Version: 1.1

Overview

This documentation provides an overview on how to use self-organizing map with relational perspective mapping (SOM-RPM) toolbox for MATLAB.

SOM-RPM is an unsupervised machine learning algorithm designed to model and visualise both the topological and distance information in a data set. The SOM part of the algorithm is responsible for modelling topology, while RPM handles the modelling of distances.

SOM-RPM was developed for hyperspectral data, specifically time-of-flight secondary ion mass spectrometry (ToF-SIMS) images and depth profiles. This toolbox is built around this use case, with specific functionality designed for interactive exploration of hyperspectral data. The remainder of these documentations explains how to best utilize the SOM-RPM toolbox to this end.

Our primary aim is to make the SOM-RPM method more accessible to the broader scientific community. This documentation provides sufficient content for a non-expert in machine learning to be able to utilize SOM-RPM for exploratory analysis of their hyperspectral data.

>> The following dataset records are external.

(* ===== verification/Fib.v ===== *)
(** Component: FIB computation (src/core/fib.py): the adjacency graph and link
    subnets of a mesh, the default and per-URI route computations, the ECMP
    strategy and the strategy registry.  Python sets are iterated in [elements]
    order; every such iteration is followed by a sort in the code. *)
From S2P Require Import Prelude Topology Graph Addressing.
Local Open Scope Z_scope.

(** [Route]. *)
Record Route := mkRoute {
  source : Z;
  prefix : string;
  next_hop : Z;
  next_hop_ip : string;
}.

#[export] Instance Route_eq_dec : EqDecision Route.
Proof. solve_decision. Defined.

(** [link_subnets]: keyed by the ordered host pair. *)
Abbreviation subnets := (gmap (Z * Z) (option Z)).

(** [graph[a].add(b)]. *)
Definition graph_add (g : graph) (a b : Z) : res graph :=
  match g !! a with
  | Some ns => Ok (<[a := {[b]} ∪ ns]> g)
  | None => raise EKeyError (str_Z a)
  end.

(** One iteration of [for host_a, host_b, link in model.edges()]. *)
Definition add_edge (gs : graph * subnets) (e : Z * Z * Link) : res (graph * subnets) :=
  let '(a, b, l) := e in
  g ← graph_add gs.1 a b;
  g ← graph_add g b a;
  Ok (g, <[(a, b) := subnet l]> gs.2).

(** [build_graph_and_subnets]. *)
Definition build_graph_and_subnets (mesh_links : list raw_link) : res (Z * graph * subnets) :=
  let model := TopologyModel mesh_links in
  host_num ← host_count model;
  let g0 : graph := list_to_map ((λ i, (i, ∅)) <$> range host_num) in
  gs ← foldM add_edge (g0, ∅) (edges model);
  Ok (host_num, gs.1, gs.2).

(** [for src in range(host_num): all_dist.append(dijkstra_all(graph, src)[0])]. *)
Definition all_distances (host_num : Z) (g : graph) : res (list (gmap Z Z)) :=
  mapR (λ src, fst <$> dijkstra_all g src unit_weight) (range host_num).

(** One iteration of [for neighbor in graph[src]]. *)
Definition add_candidate (all_dist : list (gmap Z Z)) (dest : Z) (cs : list (Z * Z))
    (neighbor : Z) : res (list (Z * Z)) :=
  dist ← py_getitem all_dist neighbor;
  Ok (match dist !! dest with
      | None => cs
      | Some dist_to_dest => cs ++ [(1 + dist_to_dest, neighbor)]
      end).

(** The sorted [candidates] of one (src, dest) pair. *)
Definition sorted_candidates (g : graph) (all_dist : list (gmap Z Z)) (src dest : Z)
    : res (list (Z * Z)) :=
  match g !! src with
  | None => raise EKeyError (str_Z src)
  | Some ns =>
      cs ← foldM (add_candidate all_dist dest) [] (elements ns);
      Ok (merge_sort entry_le cs)
  end.

(** [link_subnets[tuple(sorted((src, next_hop)))]] and [scheme.host_ip(..)]. *)
Definition hop_ip (ls : subnets) (scheme : AddressingScheme) (src next_hop : Z) : res string :=
  match ls !! frozen src next_hop with
  | None => raise EKeyError (str_Z src)
  | Some None => raise ETypeError "unsupported operand type(s) for +: 'int' and 'NoneType'"
  | Some (Some sn) => host_ip scheme sn next_hop
  end.

(** [compute_fib]: the routes of one (src, dest) pair. *)
Definition fib_pair (g : graph) (ls : subnets) (scheme : AddressingScheme)
    (all_dist : list (gmap Z Z)) (k_paths src : Z) (routes : list Route) (dest : Z)
    : res (list Route) :=
  if decide (src = dest) then Ok routes else
  let p := "ccnx:/test/example" +s+ str_Z (dest + 1) in
  cs ← sorted_candidates g all_dist src dest;
  foldM (λ routes c,
    ip ← hop_ip ls scheme src c.2;
    Ok (routes ++ [mkRoute src p c.2 ip])) routes (py_take k_paths cs).

(** [compute_fib]. *)
Definition compute_fib (mesh_links : list raw_link) (k_paths : Z)
    (scheme : option AddressingScheme) : res (list Route) :=
  let scheme := default default_scheme scheme in
  '(host_num, g, ls) ← build_graph_and_subnets mesh_links;
  all_dist ← all_distances host_num g;
  foldM (λ routes src,
    foldM (fib_pair g ls scheme all_dist k_paths src) routes (range host_num))
    [] (range host_num).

For more information about SOM-RPM, please refer to the original SOM-RPM paper, or to the paper associated with the release of this toolbox.

Documentation Layout

The panel on the left-hand side of the screen contains everything you'll need to get started with the SOM-RPM toolbox and to use as a reference while you work. This includes information on getting started/installation, the toolbox structure, general usage guidelines and a tutorial-style case study. You can follow along with the analysis in this case study using the embedded coded examples and the example data set included with the toolbox.

If you use this toolbox or our data in your work, we ask that you please cite our toolbox. For information on how to do this, refer to the attribution and licence tabs.